Fix: serialize Apple VZ lifecycle in capsem-service
Section titled “Fix: serialize Apple VZ lifecycle in capsem-service”capsem-service holds a single in-process tokio::sync::RwLock plus a
host-wide flock across Apple VZ lifecycle edges. Cold provision/start and
stop/delete teardown take shared/read guards; suspend and resume take
exclusive/write guards. The guard is acquired before the service spawns or
signals capsem-process and is held until:
- For suspend: the per-VM
capsem-processhas exited, meaning the checkpoint file is durable. - For resume: the new
capsem-processhas signalled.ready(boot throughrestoreMachineStateFromURLhas returned). - For provision/start: the new
capsem-processhas signalled.ready(boot throughstartWithCompletionHandlerhas returned). - For stop/delete: the
capsem-processhas exited and VZ teardown has completed.

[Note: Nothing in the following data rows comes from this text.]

Lemma getChild_good n i : good_node n → in_base K i → ∃ c, getChild h n i = Ok c ∧ good_node c.
Proof.
  intros Hn Hi. unfold getChild. rewrite in_range by (by try apply Hn). cbn [mbind result_bind].
  unfold deriveChainSeedJava. destruct (mini_index i) as [s ->]; [unfold in_base in Hi; lia|]. cbn [mbind result_bind].
  rewrite (gn_keys _ Hn). apply newTreeKeyNode_good, H32.
Qed.

(** The node a path leads to. *)
Fixpoint node_at (n : TreeKeyNode) (path : list Z) : Res TreeKeyNode :=
  match path with [] => Ok n | i :: path => child ← getChild h n i; node_at child path end.

Lemma node_at_good path : ∀ n, good_node n → Forall (in_base K) path → ∃ x, node_at n path = Ok x ∧ good_node x.
Proof.
  induction path as [|i path IH]; intros n Hn Hp; [by exists n|]. apply Forall_cons in Hp as [Hi Hp].
  destruct (getChild_good n i Hn Hi) as (c & E & Hc). cbn [node_at]. rewrite E. by apply IH.
Qed.
Lemma descend_spec path : ∀ n, good_node n → Forall (in_base K) path →
  ∃ ns, descend h n path = Ok ns ∧ ∀ j, (j <= length path)%nat → ∃ x, ns !! j = Some x ∧ node_at n (take j path) = Ok x.
Proof.
  induction path as [|i path IH]; intros n Hn Hp.
  { exists [n]. split; [done|]. intros j Hj. exists n. simpl in Hj. by replace j with 0%nat by lia. }
  apply Forall_cons in Hp as [Hi Hp]. destruct (getChild_good n i Hn Hi) as (c & E & Hc).
  destruct (IH c Hc Hp) as (ns & Ens & Hns). cbn [descend]. rewrite E. cbn [mbind result_bind]. rewrite Ens.
  exists (n :: ns). split; [done|]. intros [|j] Hj; [by exists n|].
  destruct (Hns j) as (x & Hx & Ex); [simpl in Hj; lia|]. exists x. split; [done|]. cbn [take node_at]. by rewrite E.
Qed.

Lemma node_at_snoc n p i x : node_at n p = Ok x → node_at n (p ++ [i]) = getChild h x i.
Proof.
  revert n. induction p as [|j p IH]; intros n; cbn [node_at app].
  - intros [= ->]. simpl. by destruct (getChild h x i).
  - destruct (getChild h n j) as [c|]; [|done]. cbn [mbind result_bind]. apply IH.
Qed.

(** ** The levels of a signature *)

Section Signature.
Context (root : TreeKeyNode) (L : nat).
Hypothesis Hroot : good_node root.
(** Two key trees of one seed, at different counters. *)
Lemma toy_wallet scheme : ∃ d, deriveAddress toy32 toy_seed 7 scheme = Ok d
  ∧ ∀ u message, 0 <= u < 64 ^ 3 →
    ∃ sig, verifySignature toy32 (derivedAddress d) message sig (derivedPublicKey d) = true.
Proof.
  destruct (derived_key_verifies toy32 toy32_ok scheme toy_seed 7) as (d & E & H); [lia|]. exists d. split; [done|].
  intros u message Hu. destruct (fresh_key toy32 toy32_ok 6 3 (wallet_seed toy32 scheme toy_seed 7)) as (t & Et & _ & Em);
    [apply wallet_seed_32, toy32_ok|done|lia|].
  destruct (H (set_uses u t) message) as (_ & _ & bytes & _ & _ & _ & Hv).
  - apply (counter_set _ _ _ _ t u); [by apply new_key|lia].
  - change (u < getMaxUses t). rewrite Em. exact (proj2 Hu).
  - by exists (hex_of_bytes bytes).
Qed.

Lemma an_address_has_one_key_witness : ∃ d sig1 sig2,
  verifySignature toy32 (derivedAddress d) "pay one" sig1 (derivedPublicKey d) = true
  ∧ verifySignature toy32 (derivedAddress d) "pay two" sig2 (derivedPublicKey d) = true
  ∧ (Ad.hexToBytes (derivedPublicKey d) = Ad.hexToBytes (derivedPublicKey d)
     ∨ collision_in toy32 (address_input (derivedPublicKey d) ++ address_input (derivedPublicKey d))).
Proof.
  destruct (toy_wallet Unified) as (d & _ & H). destruct (H 0 "pay one"%string) as [sig1 H1]; [lia|].
  destruct (H 5 "pay two"%string) as [sig2 H2]; [lia|]. exists d, sig1, sig2. split; [done|]. split; [done|].
  exact (an_address_has_one_key toy32 toy32_ok _ _ _ _ _ _ _ _ eq_refl H1 H2).
Defined.

Lemma wallet_signatures_verify_witness : ∃ d t proofs t' bytes, deriveAddress toy32 toy_seed 7 PerAddress = Ok d
  ∧ uses t = 5 ∧ sign toy32 (toy32 (utf8 "pay")) t = (Ok proofs, t') ∧ uses t' = 6
  ∧ serializeTreeSignature proofs = Ok bytes
  ∧ verifySignature toy32 (derivedAddress d) "pay" (hex_of_bytes bytes) (derivedPublicKey d) = true.
Proof.
  destruct (wallet_signatures_verify toy32 toy32_ok PerAddress toy_seed 7) as (d & E & H); [lia|].
  destruct (fresh_key toy32 toy32_ok 6 3 (wallet_seed toy32 PerAddress toy_seed 7)) as (t & Et & _ & Em);
    [apply wallet_seed_32, toy32_ok|done|lia|].
  destruct (H (set_uses 5 t) "pay"%string) as (proofs & t' & bytes & Es & Eu & Eb & Hv).
  - apply (counter_set _ _ _ _ t 5); [by apply new_key|lia].
  - change (5 < getMaxUses t). by rewrite Em.
  - exists d, (set_uses 5 t), proofs, t', bytes. exact (conj E (conj eq_refl (conj Es (conj Eu (conj Eb Hv))))).
Defined.
End AdSpec.
(** X1: a scan that returns [True] appends one record to [scan_history] and
    leaves the older records as they were. The record is [completed], has an
    end time, counts every selected trader in [traders_scanned] and every
    listing fetched in [items_found], and is committed. *)
Theorem completed_scan_record (e : env) (limit : option Z) (s : scanner) :
  (scan e limit s).2 = true →
  ∃ ids t1,
    select_traders limit (cur (conn s)) = Some ids ∧ ids ≠ [] ∧
    scan_history (cur (conn (scan e limit s).1))
    = scan_history (cur (conn s)) ++
        [closed_row (next_scan_id (cur (conn s)))
           (now e (ticks (_fetch_items_metadata e s).1)) t1
           (Z.of_nat (length ids))
           (Z.of_nat (length (ids ≫= fetched e (_fetch_items_metadata e s).1)))
           "completed"] ∧
    durable (conn (scan e limit s).1) = cur (conn (scan e limit s).1).
Proof.
  intros Hok.
  destruct (scan_record e limit s (scan_ok_refresh_ok e limit s Hok))
    as (t1 & [(_ & ids & H)|[(Hf & _)|(Hf & _)]]); [|congruence..].
  by exists ids, t1.
Qed.
(** C1 (amended): for every configured [max_workers] N that is not negative
    and every state reached from [Executor(N)] by any sequence of [start],
    [run_jobs], [update], [stop] and [clean_up] calls, the running list is
    never longer than N.  The two reasons the claim gives hold as well.
    [run_jobs] dispatches at most N - |running| workers per call: in every
    state within the ceiling, which are the states in which [start] and
    [update] call it, what it appends to the running list is what it
    starts, at most N - |running| workers; so [start] starts at most
    N - |running| workers.  And [update] only removes: it takes out the
    first occurrence of its worker, what it then starts through [run_jobs]
    is within N - |remaining|, and the running list is never longer after
    an [update] than before it. *)
Theorem running_workers_never_exceed_max_workers N self :
  (0 <= N)%Z → Reachable N self →
  (Z.of_nat (length (_running_workers self)) <= N)%Z ∧
  (∀ s, _max_workers s = N →
        (Z.of_nat (length (_running_workers s)) <= N)%Z →
        _running_workers (state_of (run_jobs s)) =
          _running_workers s ++ started (log_of (run_jobs s)) ∧
        (Z.of_nat (length (started (log_of (run_jobs s)))) <=
           N - Z.of_nat (length (_running_workers s)))%Z) ∧
  (∀ workers,
     (Z.of_nat (length (started (log_of (start workers self)))) <=
        N - Z.of_nat (length (_running_workers self)))%Z ∧
     _running_workers (state_of (start workers self)) =
       _running_workers self ++ started (log_of (start workers self))) ∧
  (∀ w,
     _running_workers (state_of (update w self)) =
       list_remove_first w (_running_workers self) ++
       started (log_of (update w self)) ∧
     (Z.of_nat (length (started (log_of (update w self)))) <=
        N - Z.of_nat (length (list_remove_first w (_running_workers self))))%Z ∧
     length (list_remove_first w (_running_workers self)) ≤
       length (_running_workers self) ∧
     length (_running_workers (state_of (update w self))) ≤
       length (_running_workers self)).
Proof.
  intros HN Hreach.
  destruct (Reachable_inv N self Hreach) as [[Hmax Hb _ _] Hsat].
  assert (Hlen : (Z.of_nat (length (_running_workers self)) <= N)%Z) by lia.
  assert (Hrj : ∀ s, _max_workers s = N →
            (Z.of_nat (length (_running_workers s)) <= N)%Z →
            _running_workers (state_of (run_jobs s)) =
              _running_workers s ++ started (log_of (run_jobs s)) ∧
            (Z.of_nat (length (started (log_of (run_jobs s)))) <=
               N - Z.of_nat (length (_running_workers s)))%Z).
  { intros s Hs Hle. destruct (run_jobs_effect s) as (Heq & _ & Hslots).
    split; [exact Heq|]. unfold available in Hslots. lia. }
  split; [exact Hlen|]. split; [exact Hrj|]. split.
  - intros workers. destruct (workers_cases workers) as [Hno|(ws & -> & Hne)].
    + rewrite start_no_workers by done. unfold state_of, log_of. simpl.
      rewrite app_nil_r. split; [lia | reflexivity].
    + rewrite start_workers by done.
      destruct (Hrj (set_pending_workers (Some ws) self) Hmax Hlen) as [Heq Hle].
      split; [exact Hle | exact Heq].
  - intros w. destruct (update_effect w self) as (Heq & Hpc & Hslots).
    destruct (list_remove_first_le w (_running_workers self)) as [Hle Hin].
    rewrite Hmax in Hslots.
    split; [exact Heq|]. split; [lia|]. split; [exact Hle|].
    rewrite Heq, length_app.
    unfold saturated, available in Hsat. rewrite Hmax in Hsat.
    destruct (decide (w ∈ _running_workers self)) as [Hw|Hw].
    + specialize (Hin Hw). lia.
    + rewrite (list_remove_first_absent _ _ Hw) in *. lia.
Qed.

Lemma running_workers_never_exceed_max_workers_witness :
  let self := state_of (call (CallUpdate 1)
                (state_of (call (CallStart (Some [1; 2; 3])) (new 2)))) in
  (Z.of_nat (length (_running_workers self)) <= 2)%Z ∧
  (∀ s, _max_workers s = 2%Z →
        (Z.of_nat (length (_running_workers s)) <= 2)%Z →
        _running_workers (state_of (run_jobs s)) =
          _running_workers s ++ started (log_of (run_jobs s)) ∧
        (Z.of_nat (length (started (log_of (run_jobs s)))) <=
           2 - Z.of_nat (length (_running_workers s)))%Z) ∧
  (∀ workers,
     (Z.of_nat (length (started (log_of (start workers self)))) <=
        2 - Z.of_nat (length (_running_workers self)))%Z ∧
     _running_workers (state_of (start workers self)) =
       _running_workers self ++ started (log_of (start workers self))) ∧
  (∀ w,
     _running_workers (state_of (update w self)) =
       list_remove_first w (_running_workers self) ++
       started (log_of (update w self)) ∧
     (Z.of_nat (length (started (log_of (update w self)))) <=
        2 - Z.of_nat (length (list_remove_first w (_running_workers self))))%Z ∧
     length (list_remove_first w (_running_workers self)) ≤
       length (_running_workers self) ∧
     length (_running_workers (state_of (update w self))) ≤
       length (_running_workers self)).
Proof.
  apply (running_workers_never_exceed_max_workers 2).
  - lia.
  - apply Reachable_call, Reachable_call, Reachable_new.
Defined.

(** The bound is not idle: calls that find a free slot do dispatch. *)
Example ceiling_is_reached :
  started (log_of (start (Some [1; 2; 3]) (new 2))) = [1; 2] ∧
  (let self := state_of (start (Some [1; 2; 3]) (new 2)) in
   _running_workers self = [1; 2] ∧
   started (log_of (update 1 self)) = [3] ∧
   _running_workers (state_of (update 1 self)) = [2; 3]) ∧
  started (log_of (run_jobs (mkExecutor 2 (Some [5; 6; 7]) [4] ∅ 0))) = [5].
Proof. repeat split. Qed.

(** ** An empty factory result *)

(** C3: when [create_workers] returns [None] or an empty list, [start]
    raises [OperationalException] before anything else happens: no
    collaborator is called (nothing is dispatched) and the instance is left
    exactly as it was, so a running list that was empty and a queue that
    held no worker are still so afterwards. *)
Theorem start_without_workers_raises workers self :
  no_workers workers →
  start workers self = (Raised OperationalException, self, []) ∧
  (_running_workers self = [] → pending_count self = 0 →
   _running_workers (state_of (start workers self)) = [] ∧
   pending_count (state_of (start workers self)) = 0).
Proof.
  intros Hno. rewrite start_no_workers by done. split; [reflexivity|].
  unfold state_of. simpl. auto.
Qed.

Lemma start_without_workers_raises_witness :
  start (Some []) (new 5) = (Raised OperationalException, new 5, []) ∧
  (_running_workers (new 5) = [] → pending_count (new 5) = 0 →
   _running_workers (state_of (start (Some []) (new 5))) = [] ∧
   pending_count (state_of (start (Some []) (new 5))) = 0).
Proof.
  apply (start_without_workers_raises (Some []) (new 5)).
  right. reflexivity.
Defined.

(** ** Running workers and their handles *)

(** C4 fails on the code: [update] takes the finished worker out of
    [_running_workers] and leaves its entry in [_running_threads].  With
    [max_workers = 1] and the factory result [[7]], after [start()] and
    [update(7)] the running list is empty and the mapping still holds the
    handle of worker 7. *)
Theorem update_leaves_handle_behind :
  let self := (calls [CallStart (Some [7]); CallUpdate 7] (new 1)).1 in
  Reachable 1 self ∧
  _running_workers self = [] ∧
  _running_threads self !! 7 = Some (mkThread 7 0).
Proof.
  split; [|split].
  - apply (Reachable_call 1 _ (CallUpdate 7)).
    apply (Reachable_call 1 _ (CallStart (Some [7]))).
    apply Reachable_new.
  - reflexivity.
  - reflexivity.
Qed.

(** The half of the correspondence that does hold in every reachable
    state: a running worker always has a handle. *)
Lemma running_worker_has_handle N self w :
  Reachable N self → w ∈ _running_workers self →
  is_Some (_running_threads self !! w).
Proof. intros Hreach. apply (Reachable_inv N self Hreach). Qed.

(** ** Completion signals for workers that are not running *)

Lemma processing_false_iff self :
  processing self = false ↔
  pending_count self = 0 ∧ _running_workers self = [].
Proof.
  unfold processing, pending_count.
  destruct (_pending_workers self) as [[|w q]|];
    destruct (_running_workers self) as [|w' l]; simpl;
    intuition (discriminate || auto).
Qed.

Concurrent clients still see their requests succeed. Independent cold starts
can overlap, but checkpoint save/restore remains exclusive and teardown cannot
cross a checkpoint edge. The in-process RwLock orders VMs managed by one
service, and the host-wide flock at
/tmp/capsem-vz-save-restore-<uid>.lock extends the same ordering across
pytest-xdist workers or any other sibling capsem-service process owned by
the same user.
See crates/capsem-service/src/main.rs
(ServiceState::save_restore_lock) and
crates/capsem-service/src/startup.rs (VzHostLock).
just test intentionally runs Python integration tests under
pytest -n 4 --dist=loadfile. That creates multiple service processes, so
the host-wide flock is required test and product infrastructure. Do not
demote suspend/resume, lifecycle, or provisioning tests to -n 1 to avoid
this class of failure; a concurrent VZ lifecycle failure means the shared
rail regressed.
Timing and benchmark probes are different: their assertion is the measured
number. just test runs the non-serial integration canary first, then runs
tests/capsem-serial/ alone so boot and lifecycle numbers measure Capsem
rather than a sibling benchmark stealing the same VZ launch budget.
Related past bugs
Section titled “Related past bugs”sprints/vsock-resume-reconnect/— vsock half-open + VZ path canonicalization. Closed earlier modes, left the loop-device tail.sprints/loop-device-io-after-resume/— this gotcha’s sprint home.